* Your objective *
The records below are to be quoted in full; please keep every word exact.

* Input data *
(** The map of a directory: its keys and entries. *)
Definition dir_map (p : N) (t : tree) : gmap string Entry :=
  list_to_map ((fun x : N * string * Entry => (entry_key p x.1.2, x.2)) <$> dir p t).

Lemma elem_of_dir p t x : x ∈ dir p t <-> x.1.1 = p /\ entries t !! x.1 = Some x.2.
Proof.
  unfold dir. rewrite list_elem_of_filter. destruct x as [k e].
  by rewrite elem_of_map_to_list.
Qed.

Lemma dir_NoDup p t : NoDup (dir p t).
Proof. apply NoDup_filter, NoDup_map_to_list. Qed.

Lemma dir_keys_NoDup p t :
  NoDup ((fun x : N * string * Entry => (entry_key p x.1.2, x.2)) <$> dir p t).*1.
Proof.
  rewrite <- list_fmap_compose. apply NoDup_fmap_2_strong; [|apply dir_NoDup].
  intros [[p1 n1] e1] [[p2 n2] e2] [H1 E1]%elem_of_dir [H2 E2]%elem_of_dir Heq.
  simpl in *. subst. apply entry_key_inj in Heq as [_ ->]. congruence.
Qed.

Lemma lookup_dir_map p t k e :
  dir_map p t !! k = Some e <-> exists n, k = entry_key p n /\ entries t !! (p, n) = Some e.
Proof.
  unfold dir_map. rewrite <- elem_of_list_to_map by apply dir_keys_NoDup.
  rewrite list_elem_of_fmap. split.
  - intros ([[p' n] e'] & [= -> ->] & [H1 H2]%elem_of_dir). simpl in *. subst. eauto.
  - intros (n & -> & H). exists ((p, n), e). split; [done|]. by apply elem_of_dir.
Qed.

(** The decoded value, for the blobs that are entries. *)
Definition entry_of (b : blob) : Entry :=
  match Entry_Deserialize b with inl e => e | inr _ => MkEntry 0 "" 0 0 end.
Lemma entry_of_blob e : entry_of (entry_blob e) = e.
Proof. unfold entry_of. by rewrite Entry_Deserialize_blob. Qed.

Definition dir_prefix (p : N) : string := (("e/" +:+ itoa p) +:+ "/")%string.

Lemma lookup_dir_keys m t p k b :
  repr m t ->
  filter (fun a => has_prefix (dir_prefix p) a.1 = true) m !! k = Some b <->
  exists n e, k = entry_key p n /\ entries t !! (p, n) = Some e /\ b = entry_blob e.
Proof.
  intros Hr. rewrite map_lookup_filter_Some. unfold dir_prefix. cbn [fst].
  rewrite str_app_assoc, entry_key_prefix. split.
  - intros [Hk [n ->]]. rewrite (repr_entry _ _ Hr) in Hk.
    destruct (entries t !! (p, n)) as [e|] eqn:Ee; simplify_eq/=. by exists n, e.
  - intros (n & e & -> & He & ->). rewrite (repr_entry _ _ Hr), He. eauto.
Qed.

Lemma GetValuesByPrefix_run s t p :
  repr (sview s) t -> GetValuesByPrefix (newEntry_Ino p) s = (Ok (dir_map p t), s).
Proof.
  intros Hr. unfold GetValuesByPrefix, newEntry_Ino, DoGetValuesByPrefix.
  change (FormatPrefix (MkEntry p "" 0 0)) with ("e/" +:+ itoa p +:+ "/")%string.
  rewrite bool_decide_false by done. cbv match.
  set (F := filter (fun a => has_prefix (dir_prefix p) a.1 = true) (sview s)).
  assert (GetByBucket ("e/" +:+ itoa p +:+ "/")%string s = (Ok F, s)) as Hg.
  { pose proof (GetByBucket_mem ("e/" +:+ itoa p +:+ "/")%string (metaStore s)) as Hb.
    rewrite trim_key_prefix in Hb. specialize (Hb ltac:(done)).
    simpl in Hb |- *. unfold on_store. rewrite Hb. by destruct s. }
  erewrite bind_run by exact Hg. cbv beta match. clear Hg.
  rewrite (deserialize_all_run _ entry_of).
  - erewrite bind_run by reflexivity. cbv beta match. unfold ret. do 2 f_equal.
    rewrite list_to_map_fmap, list_to_map_to_list. apply map_eq. intros k. apply option_eq.
    intros e. rewrite lookup_dir_map, lookup_fmap, fmap_Some. split.
    + intros (b & (n & e' & -> & He & ->)%(lookup_dir_keys _ _ _ _ _ Hr) & ->).
      exists n. by rewrite entry_of_blob.
    + intros (n & -> & He). exists (entry_blob e). rewrite entry_of_blob. split; [|done].
      apply (lookup_dir_keys _ _ _ _ _ Hr). eauto.
  - apply Forall_forall. intros [k b] Hin. apply elem_of_map_to_list in Hin.
    apply (lookup_dir_keys _ _ _ _ _ Hr) in Hin as (n & e & -> & He & ->). simpl.
    by rewrite entry_of_blob, Entry_Deserialize_blob.
Qed.

Definition shown (plus : bool) (t : tree) (x : string * Entry) : Item :=
  MkItem (e_Ino x.2) (trim_prefix x.1 (Entry_FormatPrefix x.2)) (e_Mode x.2)
    (if plus then pb <$> (attrs t !! e_Ino x.2 : option Attr) else None).

Lemma list_loop_run plus l s t :
  repr (sview s) t ->
  Forall (fun x : string * Entry => plus = true -> is_Some (attrs t !! e_Ino x.2)) l ->
  list_loop plus l s = (Ok (shown plus t <$> l), s).
Proof.
  intros Hr. induction l as [|[k e] l IH]; intros Hl; [done|].
  apply Forall_cons in Hl as [Hx Hl]. cbn [list_loop]. simpl in Hx. destruct plus.
  - destruct Hx as [a Ha]; [done|]. erewrite bind_run.
    2:{ run_with get_attr_run. rewrite Ha. cbv beta match. by erewrite bind_run by reflexivity. }
    cbv beta match. erewrite bind_run by (by apply IH). unfold shown. simpl. by rewrite Ha.
  - erewrite bind_run by reflexivity. cbv beta match. by erewrite bind_run by (by apply IH).
Qed.

Lemma shown_dir plus t p n e :
  e_ParentIno e = p -> shown plus t (entry_key p n, e) = item plus t ((p, n), e).
Proof.
  intros <-. unfold shown, item, Entry_FormatPrefix, entry_key. cbn [fst snd]. f_equal.
  replace ("e/" +:+ itoa (e_ParentIno e) +:+ "/" +:+ n)%string
    with (("e/" +:+ itoa (e_ParentIno e) +:+ "/") +:+ n)%string by by rewrite !str_app_assoc.
  apply trim_prefix_app.
Qed.

Lemma ListItemUnderInode_mem p plus s t :
  idle s t ->
  (plus = true -> forall n e, entries t !! (p, n) = Some e -> is_Some (attrs t !! e_Ino e)) ->
  exists items, ListItemUnderInode p plus s = (Ok items, s) /\ items ≡ₚ t_list p plus t.
Proof.
  intros Hs Hres. unfold ListItemUnderInode. run_with GetValuesByPrefix_run.
  erewrite bind_run by reflexivity. cbv beta match.
  rewrite (list_loop_run _ _ _ t); [|by eauto|].
  - eexists. split; [done|]. unfold t_list, dir_map.
    rewrite map_to_list_to_map by apply dir_keys_NoDup.
    rewrite <- list_fmap_compose. apply Permutation_refl', list_fmap_ext.
    intros i [[p' n] e] [Hp He]%list_elem_of_lookup_2%elem_of_dir. simpl in Hp, He. subst p'.
    apply shown_dir. by eapply (repr_entry_key _ _ (idle_sees _ _ Hs)) in He as [-> _].
  - apply Forall_forall. intros [k e] Hin%elem_of_map_to_list Hp.
    apply lookup_dir_map in Hin as (n & -> & He). eauto.
Qed.
End ops.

* Response for this exercise *
(** The map of a directory: its keys and entries. *)
Definition dir_map (p : N) (t : tree) : gmap string Entry :=
  list_to_map ((fun x : N * string * Entry => (entry_key p x.1.2, x.2)) <$> dir p t).

Lemma elem_of_dir p t x : x ∈ dir p t <-> x.1.1 = p /\ entries t !! x.1 = Some x.2.
Proof.
  unfold dir. rewrite list_elem_of_filter. destruct x as [k e].
  by rewrite elem_of_map_to_list.
Qed.

Lemma dir_NoDup p t : NoDup (dir p t).
Proof. apply NoDup_filter, NoDup_map_to_list. Qed.

Lemma dir_keys_NoDup p t :
  NoDup ((fun x : N * string * Entry => (entry_key p x.1.2, x.2)) <$> dir p t).*1.
Proof.
  rewrite <- list_fmap_compose. apply NoDup_fmap_2_strong; [|apply dir_NoDup].
  intros [[p1 n1] e1] [[p2 n2] e2] [H1 E1]%elem_of_dir [H2 E2]%elem_of_dir Heq.
  simpl in *. subst. apply entry_key_inj in Heq as [_ ->]. congruence.
Qed.

Lemma lookup_dir_map p t k e :
  dir_map p t !! k = Some e <-> exists n, k = entry_key p n /\ entries t !! (p, n) = Some e.
Proof.
  unfold dir_map. rewrite <- elem_of_list_to_map by apply dir_keys_NoDup.
  rewrite list_elem_of_fmap. split.
  - intros ([[p' n] e'] & [= -> ->] & [H1 H2]%elem_of_dir). simpl in *. subst. eauto.
  - intros (n & -> & H). exists ((p, n), e). split; [done|]. by apply elem_of_dir.
Qed.

(** The decoded value, for the blobs that are entries. *)
Definition entry_of (b : blob) : Entry :=
  match Entry_Deserialize b with inl e => e | inr _ => MkEntry 0 "" 0 0 end.
Lemma entry_of_blob e : entry_of (entry_blob e) = e.
Proof. unfold entry_of. by rewrite Entry_Deserialize_blob. Qed.

Definition dir_prefix (p : N) : string := (("e/" +:+ itoa p) +:+ "/")%string.

Lemma lookup_dir_keys m t p k b :
  repr m t ->
  filter (fun a => has_prefix (dir_prefix p) a.1 = true) m !! k = Some b <->
  exists n e, k = entry_key p n /\ entries t !! (p, n) = Some e /\ b = entry_blob e.
Proof.
  intros Hr. rewrite map_lookup_filter_Some. unfold dir_prefix. cbn [fst].
  rewrite str_app_assoc, entry_key_prefix. split.
  - intros [Hk [n ->]]. rewrite (repr_entry _ _ Hr) in Hk.
    destruct (entries t !! (p, n)) as [e|] eqn:Ee; simplify_eq/=. by exists n, e.
  - intros (n & e & -> & He & ->). rewrite (repr_entry _ _ Hr), He. eauto.
Qed.

Lemma GetValuesByPrefix_run s t p :
  repr (sview s) t -> GetValuesByPrefix (newEntry_Ino p) s = (Ok (dir_map p t), s).
Proof.
  intros Hr. unfold GetValuesByPrefix, newEntry_Ino, DoGetValuesByPrefix.
  change (FormatPrefix (MkEntry p "" 0 0)) with ("e/" +:+ itoa p +:+ "/")%string.
  rewrite bool_decide_false by done. cbv match.
  set (F := filter (fun a => has_prefix (dir_prefix p) a.1 = true) (sview s)).
  assert (GetByBucket ("e/" +:+ itoa p +:+ "/")%string s = (Ok F, s)) as Hg.
  { pose proof (GetByBucket_mem ("e/" +:+ itoa p +:+ "/")%string (metaStore s)) as Hb.
    rewrite trim_key_prefix in Hb. specialize (Hb ltac:(done)).
    simpl in Hb |- *. unfold on_store. rewrite Hb. by destruct s. }
  erewrite bind_run by exact Hg. cbv beta match. clear Hg.
  rewrite (deserialize_all_run _ entry_of).
  - erewrite bind_run by reflexivity. cbv beta match. unfold ret. do 2 f_equal.
    rewrite list_to_map_fmap, list_to_map_to_list. apply map_eq. intros k. apply option_eq.
    intros e. rewrite lookup_dir_map, lookup_fmap, fmap_Some. split.
    + intros (b & (n & e' & -> & He & ->)%(lookup_dir_keys _ _ _ _ _ Hr) & ->).
      exists n. by rewrite entry_of_blob.
    + intros (n & -> & He). exists (entry_blob e). rewrite entry_of_blob. split; [|done].
      apply (lookup_dir_keys _ _ _ _ _ Hr). eauto.
  - apply Forall_forall. intros [k b] Hin. apply elem_of_map_to_list in Hin.
    apply (lookup_dir_keys _ _ _ _ _ Hr) in Hin as (n & e & -> & He & ->). simpl.
    by rewrite entry_of_blob, Entry_Deserialize_blob.
Qed.

Definition shown (plus : bool) (t : tree) (x : string * Entry) : Item :=
  MkItem (e_Ino x.2) (trim_prefix x.1 (Entry_FormatPrefix x.2)) (e_Mode x.2)
    (if plus then pb <$> (attrs t !! e_Ino x.2 : option Attr) else None).

Lemma list_loop_run plus l s t :
  repr (sview s) t ->
  Forall (fun x : string * Entry => plus = true -> is_Some (attrs t !! e_Ino x.2)) l ->
  list_loop plus l s = (Ok (shown plus t <$> l), s).
Proof.
  intros Hr. induction l as [|[k e] l IH]; intros Hl; [done|].
  apply Forall_cons in Hl as [Hx Hl]. cbn [list_loop]. simpl in Hx. destruct plus.
  - destruct Hx as [a Ha]; [done|]. erewrite bind_run.
    2:{ run_with get_attr_run. rewrite Ha. cbv beta match. by erewrite bind_run by reflexivity. }
    cbv beta match. erewrite bind_run by (by apply IH). unfold shown. simpl. by rewrite Ha.
  - erewrite bind_run by reflexivity. cbv beta match. by erewrite bind_run by (by apply IH).
Qed.

Lemma shown_dir plus t p n e :
  e_ParentIno e = p -> shown plus t (entry_key p n, e) = item plus t ((p, n), e).
Proof.
  intros <-. unfold shown, item, Entry_FormatPrefix, entry_key. cbn [fst snd]. f_equal.
  replace ("e/" +:+ itoa (e_ParentIno e) +:+ "/" +:+ n)%string
    with (("e/" +:+ itoa (e_ParentIno e) +:+ "/") +:+ n)%string by by rewrite !str_app_assoc.
  apply trim_prefix_app.
Qed.

Lemma ListItemUnderInode_mem p plus s t :
  idle s t ->
  (plus = true -> forall n e, entries t !! (p, n) = Some e -> is_Some (attrs t !! e_Ino e)) ->
  exists items, ListItemUnderInode p plus s = (Ok items, s) /\ items ≡ₚ t_list p plus t.
Proof.
  intros Hs Hres. unfold ListItemUnderInode. run_with GetValuesByPrefix_run.
  erewrite bind_run by reflexivity. cbv beta match.
  rewrite (list_loop_run _ _ _ t); [|by eauto|].
  - eexists. split; [done|]. unfold t_list, dir_map.
    rewrite map_to_list_to_map by apply dir_keys_NoDup.
    rewrite <- list_fmap_compose. apply Permutation_refl', list_fmap_ext.
    intros i [[p' n] e] [Hp He]%list_elem_of_lookup_2%elem_of_dir. simpl in Hp, He. subst p'.
    apply shown_dir. by eapply (repr_entry_key _ _ (idle_sees _ _ Hs)) in He as [-> _].
  - apply Forall_forall. intros [k e] Hin%elem_of_map_to_list Hp.
    apply lookup_dir_map in Hin as (n & -> & He). eauto.
Qed.
End ops.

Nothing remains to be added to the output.